US President Joe Biden unveiled a massive $2.3 trillion (€1.9 trillion) plan to invest in the country's "crumbling" infrastructure, calling it a "once-in-a-generation" investment.
The plan includes billions of dollars for fixing highways and rebuilding bridges as well as money for removing lead pipes, renewing the electric grid and expanding broadband internet.
"I’m proposing a plan for the nation that rewards work, not just rewards wealth. It builds a fair economy that gives everybody a chance to succeed, and it’s going to create the strongest, most resilient, innovative economy in the world," Biden said in a speech delivered at a carpenters training centre in Pittsburgh.
"It’s not a plan that tinkers around the edges. It’s a once-in-a generation investment in America," he added, comparing it to the space race.
It may be difficult to convince Republicans to come on board, however, as Biden plans to finance the plan by raising taxes on corporations.

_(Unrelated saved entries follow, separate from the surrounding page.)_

(* ===== verification/Prelude.v ===== *)
(** * Verification of the smallstep certificate authority: revocation

    This development models the revocation subsystem of the certificate
    authority of the repository: the SSH endpoint [POST /ssh/revoke]
    ([src/api/sshRevoke.go]), the ACME [revoke-cert] handler and its
    test-suite ([src/acme/api/revoke_test.go]), the authority's revocation
    core they both call, and the helpers they share.  Code that is not
    under [src/] (the ACME handler [acme/api/revoke.go], the authority, the
    [errs] and [acme] error packages) is modelled from the specification
    and from the expectations of the tests; library code the sources only
    call (DER parsing, signature verification) is an interface, except
    SHA-256, which is executable so that the key ids can be checked.

    ** How the parts interact

    A client revokes a certificate either through ACME (a JWS signed with
    its account key or with the certificate's own key) or through
    [/ssh/revoke] (a one-time token).  Both handlers validate the request,
    then call the authority's [Revoke], which authenticates the request
    (consuming the token, if any), refuses a serial that already has a
    record, and writes the record (put-if-absent).  The ACME handler reads
    the ACME database (certificate owner) and asks the authority whether
    the serial is revoked before committing.  Requests run concurrently
    (section 5 of the specification): the store is the one shared
    resource.  The [templates] package ([src/unnamed/part_002]) renders
    the SSH configuration files; it shares no state with revocation.
    The test configuration ([src/unnamed/part_000]) declares the JWK
    provisioners whose keys the JWS helpers encode, each named by the
    SHA-256 thumbprint of that encoding; the release
    configuration ([src/unnamed/part_001]) names the archives a release
    publishes, signs them, and documents how to verify them.

    ** Files, in dependency order, and the claims they prove

    - [Prelude.v] (this file): Go's [(T, error)] as [result E A] with
      stdpp's monad notation, byte strings, bit lemmas, strings, the
      notation scope [cert_scope], the hint database [certs], tactics
      ([zlia], [decide_goal], [split_bind]).
    - [Crypto.v]: keys, curves, certificates, JWS values; the interfaces
      [X509] (DER parsing, with the law that [Raw] is the input) and
      [JWSVerifier].
    - [Errors.v]: Module [Errs] (the [errs] package: status and message)
      and Module [Acme] (problem types, statuses, [NewError], [WrapError],
      [NewErrorISE], [WrapErrorISE]).
    - [Base64.v]: Go's [encoding/base64] encoder and decoder
      ([EncodeToString], [DecodeString] with newline filtering), for the
      standard and URL alphabets, padded or raw.  Lemmas: the round trip,
      which standard encodings the URL decoder accepts (only unpadded
      ones, then as the same bytes), when the two alphabets give the same
      text, and the encoded length; [AcmeRevoke.v] applies them to the
      certificate of the payload.
    - [Revocation.v]: the OCSP reason codes, [authority.RevokeOptions],
      [reason], [validateReasonCode], [revokeOptions] and the test tables
      [Test_validateReasonCode], [Test_reason], [Test_revokeOptions].
      The accepted codes, the fields of the options, the reason table
      and the test tables are theorems of the file.
    - [Authority.v]: the store ([AuthState]: a [gmap] of revocation
      records by serial and a [gset] of consumed tokens), [authorizeRevoke]
      and [Revoke] (section 4.E of the specification); the ACME package's
      interfaces [CertificateAuthority] (with the laws [CALaws] a real
      store satisfies) and [AcmeDB], implemented by the store, by the
      tests' [mockCA] and [MockDB], and by a [gmap].  Lemmas: records are
      never changed once written, the invariant [store_wf] holds of every
      [reachable] store (rule induction), a token authorizes at most one
      revocation.
    - [Jws.v]: the JWS helpers of the ACME tests ([jwsHasher], [jwsSign],
      [jwkEncode], [jwsHead], [jwsFinal], [jwsEncodeJSON], the last with
      [json.Marshal] of the claim set as a parameter that may fail), with
      [big.Int.Bytes] (absolute value, minimal big-endian; enough fuel is
      a lemma) and [strconv.Quote].  C23-C25: the signature half-size of
      a curve of any bit size against the field length (wrong for P-224
      and for a 160-bit curve), [jwsEncodeJSON] end to end (the header
      and payload decode back, the signature halves read back as [r] and
      [s]), the JWK coordinates.
    - [Config.v]: the test configuration [src/unnamed/part_000]
      ([ca.json]) as a value, and the reading of its provisioner keys
      ([jwk_public], as [go-jose] reads an EC key).  C26: [jwkEncode]
      writes a key read from a JWK back as that JWK.  That every
      provisioner of the file is well formed (keys [jwsHasher] accepts
      under the named [alg], canonical coordinates, distinct names and
      key ids) is an [Example] evaluated on the file.
    - [Thumbprint.v]: SHA-256 of FIPS 180-4 over bytes ([sha256]:
      padding, message schedule, the 64 rounds on 32-bit words with
      explicit wrap-around), checked on the standard test vectors; the
      RFC 7638 thumbprint of the JWK [jwkEncode] writes ([Thumbprint]);
      and the reading of a JWK object's members as go-jose's
      case-sensitive decoder reads them (last member of a name wins).
      That every [kid] of [ca.json] is the thumbprint of its key is an
      [Example]; that a thumbprint depends on [crv], [kty], [x] and [y]
      only, not on the order of distinct members, is a lemma.
    - [AcmeRevoke.v]: [Handler.RevokeCert] as [revokeCertChecks] (steps
      1-8 of section 4.F: context values, payload, base64url and X.509
      decoding, database lookup, authentication by account key or
      certificate key, reason code, revocation status, provisioner hook)
      and [RevokeCert] (commit and response).  C1-C6: every 200 is
      authorized, a commit adds exactly the record the payload and the
      context determine ([commit_effect]), a replay is refused as
      [alreadyRevoked] against any authority obeying [CALaws], a refusal
      changes nothing, every problem carries its type's status, and a
      standard-base64 certificate is refused only when its encoding is
      padded.
    - [AcmeRevokeTests.v]: the 23 cases of [TestHandler_RevokeCert] with
      their fixtures and the handler run on a case; the scenarios of
      section 8 run against the store; the witnesses of C1-C6 are these
      concrete cases.
    - [SshRevoke.v]: [SSHRevokeRequest], [Validate], [SSHRevoke] and
      [logSSHRevoke] of [src/api/sshRevoke.go], with the context method
      the handler authorizes and revokes under and the log fields of [logOtt] and
      [logSSHRevoke] in the order the handler adds them, against the
      interface [SSHAuthority] that the store implements; its lemmas
      are the handler's four outcomes and the store after a success or
      a refusal, which [System.v] and [Concurrency.v] build on.
    - [SshRevokeProps.v]: the properties of the endpoint.  C14-C18:
      what an ok answer certifies, the status of every refusal, the
      record an ok revocation writes, the token a refused revocation
      still consumes, and which bodies reach the authority at all: the
      others are refused with 400, or 501 when only the passive flag is
      missing, whatever the token (the order of [Validate]'s checks).
    - [System.v]: both endpoints served in sequence against one store
      ([serve], [run]).  C7-C9, by induction on the request sequence:
      records are terminal, a consumed token is refused afterwards (the
      store invariant [store_wf], preserved by every request, is a
      lemma); and each request is, for every serial, one
      transition of the certificate state machine of section 4.G
      ([CertState], [cert_step]), a serial becoming revoked only by a
      request answered with success.
    - [Concurrency.v]: requests to both endpoints as threads of two
      atomic steps each (the checks, or [Validate] and [Authorize]; then
      the commit), run by any schedule.  C10-C12: identical ACME requests
      end with exactly one 200 and otherwise [alreadyRevoked], whatever
      the interleaving; identical SSH requests with exactly one ok and
      otherwise a token-replay refusal (401 or 403); at most one thread
      commits a serial.  Lemma: run one after the other, the threads are
      the sequential [System.run].
    - [SameSerial.v]: different requests for one serial (ACME by account
      key or certificate key, SSH with different tokens) run as threads
      of [Concurrency.v].  C13: if each alone would commit the serial,
      every interleaving ends with exactly one commit and exactly one
      success, and every losing ACME request is answered
      [alreadyRevoked], by invariants of the scheduler (until the first
      commit the store is untouched).
    - [Templates.v]: [Template], [SSHTemplates], [Templates], [Output]
      with [Validate], [Load], [LoadAll], [Render], [Output] and [Write],
      over the interfaces [FileSystem], [StepPaths] and [TemplateEngine];
      the loops over slices copy their elements, as Go's [range] does,
      and a method with a pointer receiver returns the updated receiver.
      C19-C22: [LoadAll] does not cache and [SSHTemplates.Validate] loses
      the default comment (both because of the copies); [Render] loads,
      keeps and executes the template; the write/read round trip on an
      in-memory file system.
    - [Release.v]: the release configuration [src/unnamed/part_001]
      ([.goreleaser.yml]) as values, the Go templates it contains
      rendered by a model of [text/template] ([lex], [exec], [render]),
      and archive names as goreleaser forms them.  C27-C28: for every
      version the nine archives have distinct names; the links of the
      release notes point at the archives they name, except the Windows
      link, whose text names a [windows] [arm64] archive that is never
      built.
    - [ReleaseNotes.v]: the [signs] entry of the same file as the
      command goreleaser runs per artifact ([sign_command], with
      [${artifact}] and [${signature}] expanded), and the [cosign
      verify-blob] example of the release notes, rendered and read as a
      POSIX shell reads it ([shell_lines]).  C29: the example names the
      signature the pipe writes for the macOS [amd64] archive, but a
      missing backslash splits it into two commands, the blob path
      becoming a command of its own.  The [footer] renders with the tag
      of the release.

    ** Bounds and evaluation

    Integers are unbounded [Z] where Go uses [int] (reason codes, serials:
    [big.Int]); bytes are [Z] in [0, 256) ([bytes_ok]), the base64 sextets
    are computed with [Z.shiftr] and [Z.land] as in the Go source.  Every
    definition is executable.  Recursion is structural (base64 by groups
    of three bytes, [list_ind3]; schedules by the list of thread indices)
    except [big.Int.Bytes] ([Jws.Bytes]), which recurses with fuel: the
    bit length of the number, which [be_fuel_spec] shows is enough.
    Threads make at most two steps ([phase]).  SHA-256 works on
    32-bit words kept in [0, 2^32) by [Z.land] with [Z.ones 32] after
    every addition and rotation, as Go's [uint32] wraps; its constants
    are computed from the first primes by trial division (fuel [n * n +
    2], more than the 311 candidates the 64 primes need) and bisection
    (40 halvings of [[0, 2^36)]), and the standard test vectors and the
    tables of FIPS 180-4 are checked by [vm_compute].

    ** Not modelled

    The prose of the release notes and the commented-out [dockers]
    block of [.goreleaser.yml] carry no behaviour; logging,
    HTTP plumbing ([ReadJSON], [WriteError]) are represented by the values
    they carry; cryptographic primitives (hashing, ECDSA and RSA, DER
    parsing) are interfaces, except SHA-256, which the key ids rest on; [text/template] and the file system are
    interfaces with a toy engine and an in-memory instance for concrete
    runs.  Cancellation of a request context (section 5) is not modelled:
    a thread of [Concurrency.v] always completes its commit. *)

From stdpp Require Export base gmap strings list pretty.
From Stdlib Require Export ZArith Lia Ascii.

Declare Scope cert_scope.
Delimit Scope cert_scope with cert.
Open Scope cert_scope.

"We’re going to raise the corporate tax," Biden said.
"It was 35 per cent, which is too high. We all agreed, five years ago, it should go down to 28 per cent, but they reduced it to 21 per cent. We’re going to raise it back to — up to 28 per cent."
He said the new plan constituted the largest jobs investment since World War II. The White House said it would place the US in a position to "out-compete" China.
Biden will also announce a second bill to invest in families and health care in the coming weeks.
The jobs plan includes billions to invest in electric cars, including charging stations and electrifying school buses.
It also includes provisions for retrofitting homes, modernising schools and child care facilities, and upgrading veterans’ hospitals and federal buildings.
"We’ll also repair 10,000 bridges, desperately needed upgrades to unclog traffic, keep people safe, and connect our cities, towns, and Tribes across the country," Biden said, adding it would add rail and transit lines.
Republican Senate Leader Mitch McConnell said he was in favour of an infrastructure bill but that the administration should not raise taxes on "businesses and individuals".
"Before the pandemic, we had the best economy in 50 years. We should not raise taxes under the guise of an infrastructure bill and send our economy in the wrong direction," McConnell said.
Some Democrats, however, said the plan did not go far enough, stating that the investment in infrastructure should be much bigger to create more jobs in the country.
New York Representative Alexandria Ocasio-Cortez suggested the plan should invest $10 trillion instead of two and said other Democrats were on board with at least doubling the investment figure in the plan.